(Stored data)
--- START ---

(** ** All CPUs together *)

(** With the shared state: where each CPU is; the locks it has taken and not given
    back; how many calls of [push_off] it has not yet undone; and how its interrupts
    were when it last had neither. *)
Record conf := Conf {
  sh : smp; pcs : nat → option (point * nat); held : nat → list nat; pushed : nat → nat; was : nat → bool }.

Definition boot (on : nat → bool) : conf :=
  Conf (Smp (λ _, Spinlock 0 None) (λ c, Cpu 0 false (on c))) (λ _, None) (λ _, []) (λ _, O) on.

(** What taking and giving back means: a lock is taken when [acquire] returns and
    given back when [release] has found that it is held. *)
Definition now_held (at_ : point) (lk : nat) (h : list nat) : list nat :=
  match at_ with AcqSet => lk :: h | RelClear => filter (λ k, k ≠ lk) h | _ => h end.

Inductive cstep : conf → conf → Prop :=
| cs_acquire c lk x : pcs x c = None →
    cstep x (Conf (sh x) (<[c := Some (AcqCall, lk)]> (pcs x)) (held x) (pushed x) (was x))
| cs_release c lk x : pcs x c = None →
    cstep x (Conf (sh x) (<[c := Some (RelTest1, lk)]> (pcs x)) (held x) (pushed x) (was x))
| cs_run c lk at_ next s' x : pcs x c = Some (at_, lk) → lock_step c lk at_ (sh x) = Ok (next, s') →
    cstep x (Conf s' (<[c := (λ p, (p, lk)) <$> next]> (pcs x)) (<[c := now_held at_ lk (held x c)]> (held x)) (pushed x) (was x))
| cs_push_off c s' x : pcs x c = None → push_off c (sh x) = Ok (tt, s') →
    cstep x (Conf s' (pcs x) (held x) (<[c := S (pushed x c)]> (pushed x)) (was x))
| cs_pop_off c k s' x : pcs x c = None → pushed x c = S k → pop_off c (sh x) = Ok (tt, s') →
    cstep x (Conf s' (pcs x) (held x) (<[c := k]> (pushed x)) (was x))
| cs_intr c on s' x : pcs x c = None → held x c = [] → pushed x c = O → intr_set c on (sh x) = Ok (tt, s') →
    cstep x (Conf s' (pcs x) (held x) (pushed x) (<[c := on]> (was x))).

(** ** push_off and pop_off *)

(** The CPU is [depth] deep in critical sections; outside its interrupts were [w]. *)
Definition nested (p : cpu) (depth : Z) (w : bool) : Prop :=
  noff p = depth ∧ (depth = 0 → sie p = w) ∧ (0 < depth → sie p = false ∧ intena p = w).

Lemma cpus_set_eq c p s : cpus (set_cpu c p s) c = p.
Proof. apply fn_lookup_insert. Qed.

--- END ---

What you need to do
Exact reproduction is required: output the lines from the start of the entries above through the line with "Conf (Smp (λ".

Solution for this problem
(** ** All CPUs together *)

(** With the shared state: where each CPU is; the locks it has taken and not given
    back; how many calls of [push_off] it has not yet undone; and how its interrupts
    were when it last had neither. *)
Record conf := Conf {
  sh : smp; pcs : nat → option (point * nat); held : nat → list nat; pushed : nat → nat; was : nat → bool }.

Definition boot (on : nat → bool) : conf :=
  Conf (Smp (λ _, Spinlock 0 None) (λ c, Cpu 0 false (on c))) (λ _, None) (λ _, []) (λ _, O) on.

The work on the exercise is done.